No se la van a dar, pero si alguien merece la estatuilla es ella. Charlotte Rampling. La mirada más enigmática, ganadora del premio a la mejor actriz europea del año por "45 years" y Oso de Plata en la Berlinale. Desde "Portero de noche" (1974) y "La caída de los dioses" (1969) a "Stardust Memories" (1980) o "Bajo la arena" (2000), ha sido la intérprete iconoclasta y transgresora que recibe su primera nominación después de cinco décadas haciendo películas. Si los Oscar siguieran siendo homenaje y reconocimiento y no negocio y espectáculo, entonces podríamos sorprendernos. La Rampling no les necesita; tiene a sus espaldas la memoria viva de su talento y compromiso, y cuando anuncien a la ganadora, la más francesa de las británicas responderá con la sonrisa más elegante, porque sabe que al mundo nunca le enseñaron a ser justo.

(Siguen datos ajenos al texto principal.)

(* ===== verification/DomainSpec.v ===== *)
(** * What the domain repository promises ([domain_repository.py])

    An abstract store keeps, for each kind and identifier, the list of versions
    of a record, and the set of deleted identifiers.  The repository implements
    it: every operation succeeds exactly when the abstract one does and leaves
    tables that represent its result, with exactly one audit entry more. *)

From stdpp Require Import prelude base strings list gmap.
From Stdlib Require Import ZArith Lia.
From S2P Require Import Prelude PyTime PyText PyUuid Transactions Consumption AuditLedger DomainRecords DomainRepository.
#[local] Open Scope string_scope.
#[local] Open Scope list_scope.
#[local] Open Scope Z_scope.

(** ** The abstract store *)

Definition history : Type := RecordKind → uuid → list Domain.DomainRecord.

Record versioned := {
  vs_history : history;
  vs_deleted : gset uuid;
}.

Definition set_history (h : history) (kind : RecordKind) (id : uuid)
    (l : list Domain.DomainRecord) : history :=
  λ kind' id', if bool_decide (kind' = kind ∧ id' = id) then l else h kind' id'.

Inductive domain_op :=
| OpCreate (r : Domain.DomainRecord) (ctx : TransitionContext)
| OpTransition (kind : RecordKind) (id : uuid) (new_state : string) (ctx : TransitionContext)
| OpDeleteRecord (kind : RecordKind) (id : uuid) (ctx : TransitionContext).

Definition abstract_step (op : domain_op) (s : versioned) : option versioned :=
  match op with
  | OpCreate r _ =>
      if bool_decide (Domain.record_id r ∈ vs_deleted s) then None
      else match vs_history s (Domain.record_kind r) (Domain.record_id r) with
           | [] => Some {| vs_history := set_history (vs_history s) (Domain.record_kind r)
                                           (Domain.record_id r) [r];
                           vs_deleted := vs_deleted s |}
           | _ => None
           end
  | OpTransition kind id new_state _ =>
      match last (vs_history s kind id) with
      | None => None
      | Some current =>
          if Domain.filled new_state then
            Some {| vs_history := set_history (vs_history s) kind id
                      (vs_history s kind id ++ [Domain.with_state current new_state]);
                    vs_deleted := vs_deleted s |}
          else None
      end
  | OpDeleteRecord kind id _ =>
      match last (vs_history s kind id) with
      | None => None
      | Some _ =>
          if bool_decide (id ∈ vs_deleted s) then None
          else Some {| vs_history := set_history (vs_history s) kind id [];
                       vs_deleted := {[ id ]} ∪ vs_deleted s |}
      end
  end.
(* ===== verification/WeekExecution.v ===== *)
(** * Proposing, approving, applying and recovering a week ([week_planning.py],
    [durable_calendar.py])

    The service composes the encrypted store, the authority lifecycle, the lease
    issuer and the calendar adapter.  Its state is the connection, the issuer's
    consumed leases and the provider.  The file lock serializes its calls across
    processes, so calls are taken one after the other. *)

From stdpp Require Import prelude base strings list gmap pretty.
From Stdlib Require Import ZArith Lia.
From S2P Require Import Prelude PyTime PyText PyUuid Transactions AuditLedger Consumption Enrollment Authority Leases Calendar Memory DomainRecords DomainRepository PlannerModels Planner WeekPlanning.
#[local] Open Scope string_scope.
#[local] Open Scope list_scope.
#[local] Open Scope Z_scope.

Definition ACTION : string := "calendar.apply".
Definition WORKER : string := "lifeos-calendar-worker".
Definition ACTOR : string := "lifeos".
Definition CORRELATION : string := "week-planning".

(** The errors the service translates, and those it lets through. *)
Inductive ServiceError :=
| WeekPlanProposalError (proposal_id : uuid) (reason : string)
| WeekPlanningPolicyError (reason : string)
| WeekPlanningProviderError (reason : string)
| PreviewError (e : WeekError)
| ServiceValidationError                    (** a pydantic [ValidationError] *)
| StoreError (e : DomainError)
| AuthorityRaised (e : AuthorityError)
| LeaseRaised (e : LeaseError)
| CalendarRaised (e : CalendarError).
(** The shared store has the laws of a consumption store, in and outside of a
    transaction. *)
#[export] Instance state_laws : ConsumptionLaws (connection state_db).
Proof.
  refine (Build_ConsumptionLaws _ _ (λ c, settled c ∧ NoDup (claims_of c))
            (λ c, list_to_set (claims_of c)) _ _).
  - intros c p [_ Hnd]. by apply size_filter_list.
  - intros keys c [Hs Hnd] Hk ok. unfold ok.
    assert (bool_decide (Forall (λ k, k ∉ (list_to_set (claims_of c) : gset ConsumptionKey)) keys)
            = claimable keys (claims_of c)) as ->.
    { apply bool_decide_ext. rewrite !Forall_forall. set_solver. }
    assert (consume keys c = if claimable keys (claims_of c)
      then ((if in_transaction c then claimed c keys else commit (claimed c keys)), true) else (c, false)) as ->.
    { destruct (in_transaction c) eqn:Hc; [by apply consume_nested|]. apply consume_outermost; auto. }
    unfold claimable. case_bool_decide as Hd; simpl; [|done].
    assert (claims_of (if in_transaction c then claimed c keys else commit (claimed c keys))
            = claims_of c ++ keys) as -> by (by destruct (in_transaction c)).
    split_and!; [done| | | |done].
    + destruct (in_transaction c) eqn:Hc; intros Hf; simpl in *; [congruence|done].
    + destruct Hd as [? Hf]. rewrite Forall_forall in Hf. apply NoDup_app. set_solver.
    + by rewrite list_to_set_app_L.
Defined.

domingo, 24 de enero de 2016

UNA SOMBRA EN MARCHA


El primer fotograma del Macbeth de Justin Kurzel es el del cuerpo sin vida de un niño de unos tres o cuatro años en sus exequias. Se intuye que Lady Macbeth es su madre, aquí interpretada con el alma y con el rostro incomparable de Marion Cotillard, que humaniza como nunca nadie antes había hecho a un personaje que ha sido epítome de la ambición asesina, la falta de compasión, la locura sin paliativos y el arrepentimiento. Kurzel consigue lo inimaginable, contar algo nuevo, ofrecer territorios de reflexión inexplorados: el recurso del joven bautizado en la guerra por Macbeth –irrepetible Fassbender– ya luego como heraldo de muerte, dueño de un afecto rico, ambiguo, por parte del futuro rey; la conversión del castillo de los asesinos en un poblado arcaico, con una fuerte simbología escocesa o el brillante planteamiento de la escena del monólogo aquel del acto V: “La vida no es más que una sombra en marcha; un mal actor que se pavonea y se agita una hora en el escenario y después no vuelve a saberse de él: es un cuento contado por un idiota, lleno de ruido y de furia, que nada significa”, cuando Macbeth sostiene el cuerpo sin vida de su mujer, apretándolo contra sí, en la penumbra de una sala que proyecta sobre los personajes las ruinas de su propia decadencia moral. Las brujas o súcubos han perdido en el metraje la malignidad, y se presentan como deudoras de un pathos ineludible para los Macbeth. Una versión para la historia, decididamente oscura en su fotografía, elocuente, que presenta al personaje encarnado por Fassbender a través del prisma del estrés postraumático, el de un hombre azuzado por la pérdida que regresa de la guerra, y de nuevo, la pérdida como resorte emocional en Shakespeare, la pérdida de un hijo, del amor, de la cordura. Es la bondad, como señaló W.H. Auden, la que origina su sufrimiento.